Bus Stop Access: The footpath near the north-bound bus stop will be widened by 0.5 meters over a stretch of 50 meters, along with improvements to the existing uncontrolled crossing near Dyson Drive.

Uncontrolled crossing near Dyson Drive

This was previously indicated by reflective bollards:

before

But now the crossing is less visible, especially at night:

after

Compare the new Orion bollard at the North end of the improvements near where the path emerges from Francis Gardens:

after after

An official response (see “Email thread” below) stated:

The bollards at this location were a historical feature and in the past bollards were used more readily than they are now. Addressing the use of yellow high visibility bollards on Worthy Road, a location recognized for its rural and conservation significance.
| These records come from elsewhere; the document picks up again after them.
(** * Chrono-Pulse: the inference pipeline of [backend/main.py]

    A shallow embedding of the prediction endpoint of the Chrono-Pulse API
    ([predict], [generate_recommendations] and the module-level block that
    loads the pickled artifacts), and the properties of the encoder, of the
    readiness check and of the recommendation rules.

    Conventions.
    - Python [int] is [Z]; Python [float] is the kernel's binary64 [float];
      [str] is [string] (the bytes of the UTF-8 text, so equality of strings
      is equality of code points).
    - A [dict] keeps its insertion order: it is an association list with
      unique keys, updated in place by [dict_set].
    - The one-row [pandas.DataFrame] is the list of its columns, each a label
      with the cell of row 0.
    - The scaler and the classifier are objects of scikit-learn, outside the
      repository: they are fields of records, functions that either raise
      (with the text of the exception) or return. *)

From Stdlib Require Import ZArith List String Ascii Bool Lia.
From Stdlib Require Import Floats.PrimFloat.
Import ListNotations.

Local Open Scope string_scope.
Local Open Scope Z_scope.

(** ** Insertion-ordered dictionaries with string keys *)

Set Implicit Arguments.

Section Dict.
Variable V : Type.

Definition dict : Type := list (string * V).

(** [d[k]], [None] for a [KeyError]. *)
Fixpoint dict_get (d : dict) (k : string) : option V :=
  match d with
  | [] => None
  | (k', v) :: d' => if String.eqb k' k then Some v else dict_get d' k
  end.

(** [d[k] = v]: an existing key keeps its place, a new one goes last. *)
Fixpoint dict_set (d : dict) (k : string) (v : V) : dict :=
  match d with
  | [] => [(k, v)]
  | (k', v') :: d' =>
      if String.eqb k' k then (k', v) :: d' else (k', v') :: dict_set d' k v
  end.

Definition dict_keys (d : dict) : list string := map fst d.
Definition dict_values (d : dict) : list V := map snd d.

(** [{k: v for k, v in items}] and every other loop of assignments. *)
Definition dict_update (d : dict) (items : list (string * V)) : dict :=
  fold_left (fun acc kv => dict_set acc (fst kv) (snd kv)) items d.
End Dict.

Unset Implicit Arguments.

(** ** Request and response models *)

Record PredictionInput : Type := {
  age : Z;
  gender : string;
  occupation : string;
  sleep_duration : float;
  quality_of_sleep : Z;
  physical_activity_level : Z;
  stress_level : Z;
  bmi_category : string;
  heart_rate : Z;
  daily_steps : Z;
  systolic_bp : Z;
  diastolic_bp : Z
}.

(** ** [generate_recommendations] *)

Definition msg_sleep_duration : string :=
  "⏰ Aim for 7-9 hours of sleep per night for optimal health".
Definition msg_quality_of_sleep : string :=
  "🛏️ Focus on improving sleep quality - maintain a consistent sleep schedule".
Definition msg_stress_level : string :=
  "🧘 Practice stress management techniques like meditation, yoga, or deep breathing".
Definition msg_physical_activity : string :=
  "🏃 Increase physical activity to at least 30 minutes of moderate exercise daily".
Definition msg_daily_steps : string :=
  "👟 Try to achieve at least 7,000-10,000 steps per day".
Definition msg_heart_rate : string :=
  "💓 Monitor your heart rate - consult a doctor if it remains consistently elevated".
Definition msg_blood_pressure : string :=
  "🩺 Your blood pressure is elevated - please consult a healthcare provider".
Definition msg_default : string :=
  "✨ Your health metrics look good! Keep up the healthy habits".

(** [recommendations.append(msg)] under [if cond:]. *)
Definition append_if (cond : bool) (msg : string) (recommendations : list string)
  : list string :=
  if cond then (recommendations ++ [msg])%list else recommendations.

Definition generate_recommendations (data : PredictionInput) : list string :=
  let recommendations := [] in
  let recommendations :=
    append_if (PrimFloat.ltb (sleep_duration data) 7%float)
      msg_sleep_duration recommendations in
  let recommendations :=
    append_if (quality_of_sleep data <? 6) msg_quality_of_sleep recommendations in
  let recommendations :=
    append_if (stress_level data >? 6) msg_stress_level recommendations in
  let recommendations :=
    append_if (physical_activity_level data <? 30)
      msg_physical_activity recommendations in
  let recommendations :=
    append_if (daily_steps data <? 5000) msg_daily_steps recommendations in
  let recommendations :=
    append_if (heart_rate data >? 90) msg_heart_rate recommendations in
  let recommendations :=
    append_if ((systolic_bp data >? 130) || (diastolic_bp data >? 85))
      msg_blood_pressure recommendations in
  let recommendations :=
    append_if (match recommendations with [] => true | _ => false end)
      msg_default recommendations in
  recommendations.

(** ** The feature encoder: lines 100-136 of [predict] *)

(** A cell of the frame: the integer fields stay integers, the sleep duration
    is a float. *)
Inductive value : Type :=
| VInt (n : Z)
| VFloat (x : float).

Definition occupations : list string :=
  ["Accountant"; "Doctor"; "Engineer"; "Lawyer"; "Manager";
   "Nurse"; "Sales Representative"; "Salesperson"; "Scientist";
   "Software Engineer"; "Teacher"].

Definition bmi_categories : list string :=
  ["Normal"; "Normal Weight"; "Obese"; "Overweight"].

(** [1 if a == b else 0] *)
Definition indicator (a b : string) : value :=
  VInt (if String.eqb a b then 1 else 0).

(** [for c in categories[1:]: data[f'{prefix}{c}'] = 1 if x == c else 0] *)
Definition one_hot (prefix : string) (categories : list string) (x : string)
    (data : dict value) : dict value :=
  fold_left (fun data c => dict_set data (prefix ++ c) (indicator x c))
    (skipn 1 categories) data.

(** The dictionary [data] as it stands at line 126. *)
Definition data (input_data : PredictionInput) : dict value :=
  let data : dict value :=
    dict_update []
      [("Age", VInt (age input_data));
       ("Sleep Duration", VFloat (sleep_duration input_data));
       ("Quality of Sleep", VInt (quality_of_sleep input_data));
       ("Physical Activity Level", VInt (physical_activity_level input_data));
       ("Stress Level", VInt (stress_level input_data));
       ("Heart Rate", VInt (heart_rate input_data));
       ("Daily Steps", VInt (daily_steps input_data));
       ("Systolic_BP", VInt (systolic_bp input_data));
       ("Diastolic_BP", VInt (diastolic_bp input_data))] in
  let data := dict_set data "Gender_Male" (indicator (gender input_data) "Male") in
  let data := one_hot "Occupation_" occupations (occupation input_data) data in
  let data := one_hot "BMI Category_" bmi_categories (bmi_category input_data) data in
  data.

(** A frame of one row: its columns in order, each a label and the cell of
    row 0.  pandas allows a label to repeat. *)
Definition DataFrame : Type := list (string * value).

(** [pd.DataFrame([data])]: one column per key, in the order of the keys. *)
Definition pd_DataFrame (row : dict value) : DataFrame := row.

Definition columns (df : DataFrame) : list string := map fst df.

(** [label in df.columns] *)
Definition in_columns (label : string) (df : DataFrame) : bool :=
  existsb (String.eqb label) (columns df).

(** [df[label] = v]: every column of that label is overwritten; a new label
    is a new last column. *)
Definition df_setitem (df : DataFrame) (label : string) (v : value) : DataFrame :=
  if in_columns label df
  then map (fun c => if String.eqb (fst c) label then (fst c, v) else c) df
  else (df ++ [(label, v)])%list.

(** [df[labels]]: for each label in turn the columns that carry it; a label
    carried by no column is a [KeyError] ([None]). *)
Fixpoint df_getitem (df : DataFrame) (labels : list string) : option DataFrame :=
  match labels with
  | [] => Some []
  | label :: labels' =>
      match filter (fun c => String.eqb (fst c) label) df with
      | [] => None
      | cols =>
          match df_getitem df labels' with
          | Some rest => Some (cols ++ rest)%list
          | None => None
          end
      end
  end.

(** Lines 131-133: [for feature in feature_names: if feature not in
    input_df.columns: input_df[feature] = 0]. *)
Definition ensure_features (feature_names : list string) (input_df : DataFrame)
  : DataFrame :=
  fold_left
    (fun input_df feature =>
       if negb (in_columns feature input_df)
       then df_setitem input_df feature (VInt 0)
       else input_df)
    feature_names input_df.

(** [input_df] as it stands after line 136, [None] if line 136 raised. *)
Definition input_df (input_data : PredictionInput) (feature_names : list string)
  : option DataFrame :=
  let input_df := pd_DataFrame (data input_data) in
  let input_df := ensure_features feature_names input_df in
  df_getitem input_df feature_names.

(** The encoded feature vector: row 0 of the frame handed to the scaler. *)
Definition row0 (df : DataFrame) : list value := map snd df.

(** ** Artifacts, exceptions and the response *)

(** A two-dimensional array of floats, by rows. *)
Definition ndarray : Type := list (list float).

Inductive exn : Type :=
| NameError (name : string)       (* a global that was never bound *)
| KeyError (keys : list string)   (* the keys or labels that are missing *)
| IndexError
| OtherError (text : string).     (* any other exception, with its text *)

(** What a call into a library does: it raises or it returns. *)
Definition outcome (A : Type) : Type := (exn + A)%type.

Record Scaler : Type := {
  transform : DataFrame -> outcome ndarray
}.

Module Model.
Record t : Type := {
  classes_ : list string;
  predict : ndarray -> outcome (list string);
  predict_proba : ndarray -> outcome ndarray
}.
End Model.

Inductive Any : Type :=
| AStr (s : string)
| AFloat (x : float)
| AList (l : list string).

Module PredictionOutput.
Record t : Type := {
  prediction : string;
  confidence : dict float;
  recommendations : list string;
  model_info : dict Any
}.
End PredictionOutput.

(** [detail] of the two exceptions the endpoint raises: ["Model not loaded"]
    and [f"Prediction error: {str(e)}"]. *)
Inductive detail : Type :=
| Model_not_loaded
| Prediction_error (e : exn).

Inductive HTTPException : Type :=
| HTTP (status_code : Z) (d : detail).

(** ** The module-level load block, lines 26-38 *)

(** What [pickle.load] does on each of the four files. *)
Record Files : Type := {
  best_model_pkl : outcome Model.t;
  scaler_pkl : outcome Scaler;
  feature_names_pkl : outcome (list string);
  model_info_pkl : outcome (dict Any)
}.

(** The module's globals once the block has run.  [model] is always bound,
    to an object or to Python's [None]; for the other three [None] says that
    the name was never bound. *)
Record Globals : Type := {
  model : option Model.t;
  scaler : option Scaler;
  feature_names : option (list string);
  model_info : option (dict Any)
}.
Hampshire County Council's current policy advises against the use of such bollards in rural and conservation areas, except on high-speed roads, locations with a history of injury accidents, and sites with limited visibility. Recent improvements to street lighting have brought the crossings up to current standards, ensuring good visibility for pedestrians whether traveling northbound or southbound. Consequently, having bollards at this crossing serve little purpose.

Dangerous bicycle detour

Strangely, bicycles travelling North are now routed off Worthy Road:

and towards the bus stop and narrow pedestrian path:

On 4 March 2025, two youths on an electric bicycle were seen cycling up the narrow pedestrian path and round the blind corner into Stoke Road. This arrangement seems to be an accident waiting to happen.
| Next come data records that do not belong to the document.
Lemma findPossibleTilesDir_updated (board : list Tile) (width : Z) (dir : Dir)
    (t : Tile) :
  updated t (snd (findPossibleTilesDir board width dir t)) /\
  neighbors (snd (findPossibleTilesDir board width dir t)) = neighbors t.
Proof.
  unfold findPossibleTilesDir.
  destruct (getDir (neighbors t) dir) as [[|]|];
    try (split; [apply updated_refl | reflexivity]).
  destruct (boardAt board _) as [target|];
    [|split; [apply updated_refl | reflexivity]].
  destruct (getConnector target (facingSide dir)) as [connector|];
    [|split; [apply updated_refl | reflexivity]].
  pose proof (narrowEntries_filtered dir (singlePixel connector) connector
                (possibleTiles t) (possibleTiles t)) as Hf.
  destruct (narrowEntries dir (singlePixel connector) connector
              (possibleTiles t) (possibleTiles t)) as [r ps].
  simpl in *. split; [|reflexivity].
  split; [repeat split | exact Hf].
Qed.

Lemma layouts_NoDup : NoDup (map fst layouts).
Proof.
  simpl. repeat constructor; simpl; intuition discriminate.
Qed.

Lemma layouts_threeRows : threeRows layouts.
Proof.
  intros k l Hin. simpl in Hin.
  repeat (destruct Hin as [Hin|Hin]; [injection Hin as <- <-; reflexivity|]).
  contradiction.
Qed.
It turns out (see “Email thread” below) that the intention of the detour is for cyclists to come off and then cross via the uncontrolled crossing and join the northbound cycle path. Apparently: “The horizontal hazard paving prior to and beyond the dropped kerbs for cyclists clearly indicates the extent of the western path cyclists are allowed onto.”

What proportion of the general public understands the intention of the hazard paving? There is no mention of such paving in the Highway Code's Rules for Cyclists. According to Cycling England's Footway Crossings and Tactile Paving, tactile hazard paving is to warn sight-impaired pedestrians that they are entering an area shared with cycles.

I ran a straw poll of people in the neighbourhood with the following results: poll

Comments

According to Worthy Road, Winchester Pedestrian and Cycle Improvements, the contact email address for feedback is [email protected] and the phone number is 0300 555 1388.

Cost

According to the Hampshire Chronicle, the cost of the improvements was £1.37 million.

Email thread

I sent the following email on 5 March 2025.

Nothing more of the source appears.